(WHAT NEEDS TO BE DONE): Reproduce only the lines of the material below that start at the line containing "Context (Hlen : forall d, 1 <= len d)." and stop at the line containing "Context (Hread : read_proof_sound trie_root).". Keep both end lines.

(MATERIAL TO PROCESS):
Lemma chain_state_gov_origins s : chain_state d L importer signs s -> Origins (w_governance (ch_world s.2)).
Proof.
  revert s. apply chain_state_ind.
  - intros s [bg identity endowed authorities keys Hd Hh]. split; simpl; [done|..]; intros *; by rewrite lookup_empty.
  - intros s s' Hs IH Hstep.
    destruct (chain_state_ok d L HL export_ids_distinct proposal_ids_distinct importer signs s Hs) as [Hrun Hok].
    destruct Hstep as [hist ch bl Hn Hmax Hadm Ha]. simpl in *.
    apply apply_extrinsics_gov_origins; [by eapply enter_block_ok|done|done|].
    destruct (enter_block_governance hist bl ch Hrun Hn Hmax) as (e & He & ->).
    destruct (gov_reachable_act d proposal_ids_distinct _ (co_governance _ _ Hok)) as [[HA _] _]. simpl in HA.
    apply hook_gov_origins; [exact (gov_reachable_pub d proposal_ids_distinct _ (co_governance _ _ Hok))|lia| |done].
    eapply act_core_mono; [|exact HA]. destruct He; lia.
Qed.
End Chains.

(** ** The network *)
Section Network.
Context `{!Codec, !CodecOk, !CodecSep, !Account, !AccountOk, !Currency B, !CurrencyOk B}.
Context `{!LightClient, !LightClientOk}.
Context (len : DomainId -> Z) (importers : DomainId -> AccountId).
Context (domain_configs : DomainId -> option DomainConfig).
Context (trie_root : gmap bytes bytes -> hash).
Context (now : DomainId -> list System * Chain B).
Context (Hlen : forall d, 1 <= len d).
Context (export_ids_distinct : forall d s s',
  0 <= s < u64_max -> 0 <= s' < u64_max -> export_id d s = export_id d s' -> s = s').
Context (proposal_ids_distinct : forall d1 d2 s1 s2,
  0 <= s1 < u64_max -> 0 <= s2 < u64_max ->
  governance_proposal_id d1 s1 = governance_proposal_id d2 s2 -> d1 = d2 /\ s1 = s2).
Context (Hread : read_proof_sound trie_root).
Context (Hfinal : grandpa_finality domain_configs (block_of len importers domain_configs trie_root now)).
Context (Hnow : forall d, chain_state d (len d) (importers d) (signs_certified domain_configs d) (now d)).

Definition governance_of (d : DomainId) : GovernanceState := w_governance (ch_world (now d).2).
Definition proposals_of (d : DomainId) : gmap hash GovernanceProposal := gs_proposals_by_id (governance_of d).

Context (Hplain : forall d, plain_proposals (governance_of d)).

Lemma now_governance d : gov_reachable d (gov_conf (now d).2).
Proof. exact (co_governance _ _ (now_ok len importers domain_configs now Hlen export_ids_distinct proposal_ids_distinct Hnow d)). Qed.
Lemma now_gov_origins d : GovOrigins d (importers d) (signs_certified domain_configs d) (governance_of d).
Proof. exact (chain_state_gov_origins d (len d) (Hlen d) (export_ids_distinct d) proposal_ids_distinct _ _ _ (Hnow d)). Qed.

(EXPECTED ANSWER):
Context (Hlen : forall d, 1 <= len d).
Context (export_ids_distinct : forall d s s',
  0 <= s < u64_max -> 0 <= s' < u64_max -> export_id d s = export_id d s' -> s = s').
Context (proposal_ids_distinct : forall d1 d2 s1 s2,
  0 <= s1 < u64_max -> 0 <= s2 < u64_max ->
  governance_proposal_id d1 s1 = governance_proposal_id d2 s2 -> d1 = d2 /\ s1 = s2).
Context (Hread : read_proof_sound trie_root).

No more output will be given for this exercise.